The main purpose of this email scam is to trick users into downloading and installing the virus. We strongly advise that you ignore this and other similar emails (do not open the attachments or web links).

Outriger Email Virus

Scammers behind this email claim to be representatives of the Outriger Corporation. They present their scam in an email as a request for advance payment. The email includes an attachment (supposedly an invoice) supposedly within a ZIP archive file. The archive file contains an executable (.EXE) file used to install the aforementioned Adwind malicious program.

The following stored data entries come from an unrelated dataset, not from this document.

Fixpoint get_unqualified_search_registries (confs : list registries_conf) : list string :=
  match confs with
  | [] => ["docker.io"%string]
  | ConfData l :: confs' =>
      match usable_registries l with
      | [] => get_unqualified_search_registries confs'
      | rs => rs
      end
  | _ :: confs' => get_unqualified_search_registries confs'
  end.

Definition is_digit (a : ascii) : bool := is_some (Str.digit a).

Definition is_hex (a : ascii) : bool :=
  let n := nat_of_ascii a in
  is_digit a || ((65 <=? n) && (n <=? 70)) || ((97 <=? n) && (n <=? 102)).

(** [str.isdigit] on ASCII. *)
Definition isdigit (s : string) : bool := negb (String.eqb s "") && Str.all_chars is_digit s.

Fixpoint hex_run (s : string) : nat :=
  match s with
  | String a s' => if is_hex a then S (hex_run s') else 0
  | EmptyString => 0
  end.

(** [s[n:]]. *)
Fixpoint skip (n : nat) (s : string) : string :=
  match n, s with
  | S n', String _ s' => skip n' s'
  | _, _ => s
  end.

(** The length of a match of [@sha(256|384|512):[a-fA-F0-9]+] at the start of [s]. *)
Definition digest_match (s : string) : option nat :=
  if Str.startswith "@sha256:" s || Str.startswith "@sha384:" s || Str.startswith "@sha512:" s
  then match hex_run (skip 8 s) with
       | O => None
       | n => Some (8 + n)
       end
  else None.

(** [re.sub(..., "", url)]: [drop] characters of the current match are left. *)
Fixpoint strip_digests (drop : nat) (s : string) : string :=
  match s with
  | EmptyString => EmptyString
  | String a s' =>
      match drop with
      | S n => strip_digests n s'
      | O => match digest_match s with
             | Some n => strip_digests (n - 1) s'
             | None => String a (strip_digests 0 s')
             end
      end
  end.

Definition strip_scheme (url : string) : string :=
  if Str.startswith "oci://" url then skip 6 url else url.

(** [registry.split(":", 1)[1].isdigit()], when there is a colon. *)
Definition has_port (registry : string) : bool :=
  match Str.split1 ":"%char registry with
  | Some (_, port) => isdigit port
  | None => false
  end.

Definition parse_registries_for_url (search : list string) (oci_url : string) : list string :=
  let url := strip_digests 0 (strip_scheme oci_url) in
  match Str.split1 "/"%char url with
  | None =>
      let registry := url in
      if Str.has_char ":"%char registry then
        if has_port registry then [registry] else search
      else if negb (Str.has_char "."%char registry) && negb (String.eqb registry "localhost") then search
      else [registry]
  | Some (registry, _) =>
      if negb (Str.has_char "."%char registry) && negb (String.eqb registry "localhost") then
        if negb (has_port registry) then search else [registry]
      else [registry]
  end.

(** [None] is an [IndexError]. *)
Definition parse_oci_registry (search : list string) (oci_url : string) : option string :=
  head (parse_registries_for_url search oci_url).

(** ** [_normalize_registry] *)

(** The longest prefix without a character of [p], and the rest. *)
Fixpoint span_until (p : ascii -> bool) (s : string) : string * string :=
  match s with
  | EmptyString => (EmptyString, EmptyString)
  | String a s' =>
      if p a then (EmptyString, s)
      else let '(h, t) := span_until p s' in (String a h, t)
  end.

Definition one_of (chars : string) (a : ascii) : bool := Str.has_char a chars.

Definition is_alpha (a : ascii) : bool :=
  let n := nat_of_ascii (Str.lower_char a) in (97 <=? n) && (n <=? 122).

Definition scheme_char (a : ascii) : bool := is_alpha a || is_digit a || one_of "+-." a.

(** Leading control characters and spaces are stripped; tabs and line ends removed. *)
Fixpoint lstrip_controls (s : string) : string :=
  match s with
  | String a s' => if nat_of_ascii a <=? 32 then lstrip_controls s' else s
  | EmptyString => EmptyString
  end.

Fixpoint remove_unsafe (s : string) : string :=
  match s with
  | String a s' =>
      let n := nat_of_ascii a in
      if (n =? 9) || (n =? 10) || (n =? 13) then remove_unsafe s' else String a (remove_unsafe s')
  | EmptyString => EmptyString
  end.

Definition split_scheme (url : string) : string * string :=
  match url, Str.split1 ":"%char url with
  | String a _, Some (scheme, rest) =>
      if is_alpha a && Str.all_chars scheme_char scheme then (Str.lower scheme, rest)
      else (EmptyString, url)
  | _, _ => (EmptyString, url)
  end.

Definition uses_params : list string :=
  [""; "ftp"; "hdl"; "prospero"; "http"; "imap"; "https"; "shttp"; "rtsp"; "rtsps"; "rtspu";
   "sip"; "sips"; "mms"; "sftp"; "tel"].

Section Normalize.

(** Whether a host in brackets is an IP literal. *)
Context (bracketed_ok : string -> bool).

Definition netloc_ok (netloc : string) : bool :=
  match Str.has_char "["%char netloc, Str.has_char "]"%char netloc with
  | false, false => true
  | true, true => bracketed_ok netloc
  | _, _ => false
  end.

(** [urlparse(url)], its [netloc] and the first segment of its [path]; [None] is a
    [ValueError]. *)
Definition urlparse (url : string) : option (string * string) :=
  let '(scheme, rest) := split_scheme (remove_unsafe (lstrip_controls url)) in
  let '(netloc, rest) :=
    if Str.startswith "//" rest then span_until (one_of "/?#") (skip 2 rest) else (EmptyString, rest) in
  if netloc_ok netloc then
    let path := fst (span_until (one_of "?#") rest) in
    let path :=
      if bool_decide (scheme ∈ uses_params) && negb (Str.has_char "/"%char path)
      then fst (span_until (one_of ";") path) else path in
    Some (netloc, fst (span_until (one_of "/") path))
  else None.

Fixpoint lstrip_slashes (s : string) : string :=
  match s with
  | String a s' => if Ascii.eqb a "/"%char then lstrip_slashes s' else s
  | EmptyString => EmptyString
  end.

(** [s.rstrip("/")]. *)
Definition rstrip_slashes (s : string) : string := Str.srev (lstrip_slashes (Str.srev s)).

Adwind is a trojan-type malicious program that collects various data (including personal information). There are many different versions of this trojan, which is capable of collecting a wide range of data, including keystrokes, saved passwords, and so on. In some cases, it can record audio or video using webcams and microphones.

Typically, the data is misused to generate revenue. For example, recorded passwords might be used to carry out transfers from a victim's bank account, whilst other data might be used for blackmailing purposes, and so on.

Furthermore, trojan-type programs are often programmed to proliferate other computer infections. Therefore, having a virus such as Adwind installed can lead to serious problems.

Threat Summary:
Name Outriger spam
Threat Type Trojan, Password stealing virus, Banking malware, Spyware
Symptoms Trojans are designed to stealthily infiltrate victim's computer and remain silent thus no particular symptoms are clearly visible on an infected machine.
Distribution methods Infected email attachments, malicious online advertisements, social engineering, software cracks.
Damage Stolen banking information, passwords, identity theft, victim's computer added to a botnet.
Malware Removal (Windows)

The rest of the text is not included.